クラピカ達よりも遅く帰ってきたシオン達と、ノストラード邸のろうかで鉢合わせしたセンリツ。

クラピカとバショウとはノストラード邸に着いてから別れてしまったため、ここにはいなかった。


センリツ「あらっ……おかえりなさい。シオン、イスガ」

シオン「……? どうかしたの、センリツ。少し様子がヘンだよ?」

センリツ「そうかしら?」

シオン「さっきバショウともすれ違ったけど、なんかよそよそしかったし」


ねっ≠ニ言いながら隣に顔を向けるシオン。

それに答えるように相づちを打っているイスガ。


そんな2人を見ていると、クラピカの悲痛な表情を思い出してしまうセンリツ。

何とか話を変えようとしたセンリツは、シオンの持っている小さな紙袋に目をやった。


センリツ「今日は2人でどこに行ってきたの?」


どことなく詮索をしてみるセンリツ。


シオン「あぁ、私の買い物に付き合ってもらったんだ! ありがとうイスガ!!」

イスガ「良いんですよ。

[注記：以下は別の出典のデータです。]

(** * BioLit-Miner: the prompt-to-structured-data pipelines

    A shallow embedding of the pipelines of [src/biolit_miner]:
    [method_extractor.py] (extraction and persistence of the extracted
    methods), [code_generator.py] (grouping by category, one generation
    call per category, parsing of the reply, the files written),
    [qa_interface.py] (the conversational engine and its bounded
    history) and [paper_ingestion.py] (the text of a PDF and the
    lookups in PubMed).

    Conventions of the embedding.
    - Python values that come out of [json.loads] are untyped: the
      dataclasses of the source store whatever they are given, so their
      fields hold a [value], and the type annotations of the source
      appear as the predicates of [Module Typed].  A float is kept as
      its sign, mantissa and exponent.
    - A [str] is a [string]: a sequence of characters with code points
      below 256.  Whitespace and case folding are those of Python on
      these code points.
    - Exceptions are values of [exn]; a computation that may raise
      returns a [result]; a computation that also talks to the outside
      world (the remote completion service, the file system, the clock,
      the object store) runs in the monad [M] over [World].
    - What the Python runtime and its libraries decide ([json.loads],
      [json.dumps], [repr], the text of interpreter error messages, the
      rendering of the clock, a search with a pattern that is not plain
      text) is the interface [PyRuntime]: the embedding and the general
      theorems are generic in it, and [Module Mini] is the instance on
      which the statements about concrete inputs are run.
    - The two PDF readers and the network are oracles: a reader gives
      the pages of a file or the exception it raised, the network the
      root of the document a request is answered with; the requests
      made are logged in the monad [N].  So is the file system for the
      writers of scripts: it says whether a directory can be made and
      a file opened.
    - Of the source, what the properties below are about is embedded:
      the constructors (which look up the credential and read the
      templates) and the page of the application are not. *)

From Stdlib Require Import ZArith Lia Ascii String Floats.SpecFloat.
From stdpp Require Import base option list strings pretty gmap fin_maps.
From stdpp Require Import sorting.

Set Warnings "-register-all".
Local Open Scope string_scope.
Local Open Scope list_scope.
Local Open Scope Z_scope.

(** ** Python values *)

Inductive value : Type :=
  | VNone
  | VBool (b : bool)
  | VInt (n : Z)
  | VFloat (x : spec_float)
  | VStr (s : string)
  | VList (items : list value)
  | VDict (items : list (string * value)).

(** A [dict] with [str] keys, in insertion order. *)
Abbreviation dict := (list (string * value)).

Fixpoint dict_lookup (k : string) (d : dict) : option value :=
  match d with
  | [] => None
  | (k', v) :: d' => if String.eqb k k' then Some v else dict_lookup k d'
  end.

Definition dict_keys (d : dict) : list string := map fst d.
(** * The worker manager of [ts/model_service_worker_manager.py]

    A shallow embedding of [TorchModelServiceWorkerManager]: the three
    command-level operations [load_model], [scale_up], [scale_down] and
    the connection loop of [handle_connection], followed by the
    properties of the control plane that the specification states.

    Conventions of the embedding.
    - A Python [bytes] object is a [string] (one [ascii] per byte).
    - A Python [str] is the [string] holding its UTF-8 encoding, so that
      [b.decode("utf-8")] is a validity check, concatenation is
      concatenation and the substring test [x in y] is the substring
      test on the encodings (UTF-8 is self-synchronising).
    - A [dict] is a [gmap] with [string] keys.
    - A Python exception is a value of [exn]; code that may raise returns
      an [outcome].
    - [logging] and [traceback] calls have no effect on control flow or
      on the state and are left out. *)

From Stdlib Require Import ZArith Ascii String.
From stdpp Require Import base option gmap strings list fin_maps pretty.

Local Open Scope string_scope.
Local Open Scope Z_scope.
(** C3. Header-once rule: opening the log writes the five-field header
    row exactly when the log is empty at that time, and before any data
    row of the run; a run on a non-empty log adds no header; data rows are
    never equal to the header; so a log grown from the empty log by any
    number of runs is either still empty (no run yet) or starts with the
    header and contains it exactly once. *)
Theorem C3_header_once
    (content : list row) (ticks : list tick) (runs : list (list tick)) :
  open_log content
  = (if decide (content = [])
     then World [] [header] [WriteRow header]
     else World content [] [])
  ∧ session content ticks
    = content ++ (if decide (content = []) then [header] else [])
      ++ accepted_rows ticks
  ∧ header_count (accepted_rows ticks) = 0
  ∧ header_count (session content ticks)
    = header_count content + (if decide (content = []) then 1 else 0)
  ∧ match runs with
    | [] => sessions [] runs = []
    | _ :: _ =>
        head (sessions [] runs) = Some header
        ∧ header_count (sessions [] runs) = 1
    end.
Proof.
  split_and!.
  - unfold open_log. by destruct (decide (content = [])) as [->|].
  - apply session_content.
  - apply header_count_accepted.
  - apply session_header_count.
  - destruct runs as [|first runs]; [done|].
    apply (sessions_keep runs), session_from_empty.
Qed.

(** ** Text primitives *)

Section text.

Lemma app_cons (c : ascii) (a b : string) :
  String c a +:+ b = String c (a +:+ b).
Proof. reflexivity. Qed.

Lemma app_empty_l (a : string) : "" +:+ a = a.
Proof. reflexivity. Qed.

Lemma app_empty_r (a : string) : a +:+ "" = a.
Proof. induction a as [|c a IH]; [done|]. by rewrite app_cons, IH. Qed.

Lemma app_assoc_str (a b c : string) : (a +:+ b) +:+ c = a +:+ (b +:+ c).
Proof. induction a as [|x a IH]; [done|]. by rewrite !app_cons, IH. Qed.

Lemma length_app_str (a b : string) :
  String.length (a +:+ b) = String.length a + String.length b.
Proof. induction a as [|x a IH]; [done|]. rewrite app_cons. simpl. by rewrite IH. Qed.

Lemma lstrip_split (s : string) :
  ∃ pre, s = pre +:+ lstrip s ∧ all_space pre = true.
Proof.
  induction s as [|c s (pre & Hs & Hpre)]; [by exists ""|].
  simpl. destruct (isspace c) eqn:Hc.
  - exists (String c pre). rewrite app_cons, <- Hs. simpl. by rewrite Hc.
  - by exists "".
Qed.

Lemma lstrip_head (s : string) : not_space (head_char (lstrip s)).
Proof.
  induction s as [|c s IH]; [done|].
  simpl. by destruct (isspace c) eqn:Hc.
Qed.

Lemma rstrip_split (s : string) :
  ∃ post, s = rstrip s +:+ post ∧ all_space post = true.
Proof.
  induction s as [|c s (post & Hs & Hpost)]; [by exists ""|].
  simpl. destruct (rstrip s) as [|d r] eqn:Hr.
  - rewrite app_empty_l in Hs. subst post.
    destruct (isspace c) eqn:Hc.
    + exists (String c s). simpl. by rewrite Hc.
    + by exists s.
  - exists post. by rewrite app_cons, <- Hs.
Qed.

Lemma rstrip_last (s : string) : not_space (last_char (rstrip s)).
Proof.
  induction s as [|c s IH]; [done|].
  simpl. destruct (rstrip s) as [|d r] eqn:Hr.
  - by destruct (isspace c) eqn:Hc.
  - exact IH.
Qed.

Lemma rstrip_head (s : string) :
  not_space (head_char s) → not_space (head_char (rstrip s)).
Proof.
  destruct s as [|c s]; [done|]. simpl. intros Hc.
  destruct (rstrip s); [|done]. by rewrite Hc.
Qed.

Lemma strip_split (s : string) :
  ∃ pre post,
    s = pre +:+ strip s +:+ post
    ∧ all_space pre = true ∧ all_space post = true.
Proof.
  destruct (lstrip_split s) as (pre & Hs & Hpre).
  destruct (rstrip_split (lstrip s)) as (post & Hl & Hpost).
  exists pre, post. unfold strip. by rewrite <- Hl.
Qed.

Lemma strip_trimmed (s : string) : trimmed (strip s).
Proof.
  split; [apply rstrip_head, lstrip_head|apply rstrip_last].
Qed.

Lemma lstrip_fixed (s : string) : not_space (head_char s) → lstrip s = s.
Proof. destruct s as [|c s]; [done|]. simpl. by intros ->. Qed.
(** * Feedback-Copilot: retrieval fusion, PII anonymisation and guardrails

    A shallow embedding of the parts of the feedback-copilot repository that
    its specification makes statements about:

    - the PII pattern table of [services/pii.py] and the pseudonym hash
      [_hash], as excerpted in the project documentation;
    - the reciprocal-rank-fusion loop of [services/vectorstore.py];
    - the relevance threshold and the unanswerable guard of [services/rag.py];
    - the source-distribution bars of the dashboard page and the PII preview
      of the ingest page (TypeScript front end).

    Further parts of the code are embedded for properties of their own:

    - the query tokenizer of the keyword search and the post-processing
      of the shown sources;
    - the sorted statistics, the problem cards and the bar widths of the
      dashboard and analytics pages;
    - the filters and the pagination of the feedback list page;
    - the upload handler of the ingest page and the submit handler of the
      chat page;
    - the weighted score, the winner and the category toggle of the
      evaluation page;
    - the filters, the grouping and the CSV rows of the export page, and
      the save/load round trip of the settings page.

    Python [str] values are modelled as lists of code points restricted to
    Latin-1 (one [ascii] per code point, U+0000..U+00FF); Python floats and
    JavaScript numbers are modelled as exact rationals. *)

From Stdlib Require Import Bool Arith List Ascii String ZArith NArith QArith Lia Lqa.
From Stdlib Require Import Sorting.Sorted Sorting.Permutation.
From stdpp Require Import gmap strings list fin_maps.

Local Open Scope nat_scope.

(* ===================================================================== *)
(** ** Text: Python [str] over Latin-1                                    *)
(* ===================================================================== *)

Module Text.

(** A Python string: a sequence of code points below U+0100. *)
Definition str := list ascii.

Definition of_string (s : string) : str := list_ascii_of_string s.
Definition to_string (s : str) : string := string_of_list_ascii s.

Definition code (c : ascii) : nat := nat_of_ascii c.

(** A set of characters given as inclusive code-point ranges, the way a
    bracket expression [[A-Za-z0-9._%+-]] lists them. *)
Definition charset := list (nat * nat).

Definition in_range (c : ascii) (r : nat * nat) : bool :=
  (fst r <=? code c) && (code c <=? snd r).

オレも買いたい物があったので丁度良かったです」


やっぱりシオンは、イスガに向けて満天の笑みを向ける。

それと同時にシオンの心音が軽やかにスキップしているようだった。


もしかして本当にシオンはクラピカよりもイスガを……。

認めたくない予想をしてしまうセンリツ。


イスガ「クラピカさん、喜んでくれるといいですね!」

シオン「うんっ!」



センリツ「……えっ?」


シオン「えっ?」

イスガ「えっ?」



センリツが不意を突かれたような顔をして声を発した。


センリツ「その紙袋ってクラピカに?」

シオン「? うん、だって明日はクラピカさんの誕生日でしょ! 
でも、今まで戦いのことしか頭になかったから、どんな物あげれば良いのか分からなくって…………。
だから、イスガに頼んで男の人の意見を聞いたんだ。
でねっ! 帰り道にきれいな桜の並木道があってね! 最高だったんだよ!!」

イスガ「とっても綺麗でしたね!!」



つまり私たちは、タイミングが悪かったのね…………。



センリツは、安心からきた溜め息を漏らしていた。


良かったわね、クラピカ。

とても愛されてるじゃない。


あなたがやきもちを焼いたシオンの笑顔は、すべてあなたに向けられていた物なのだから。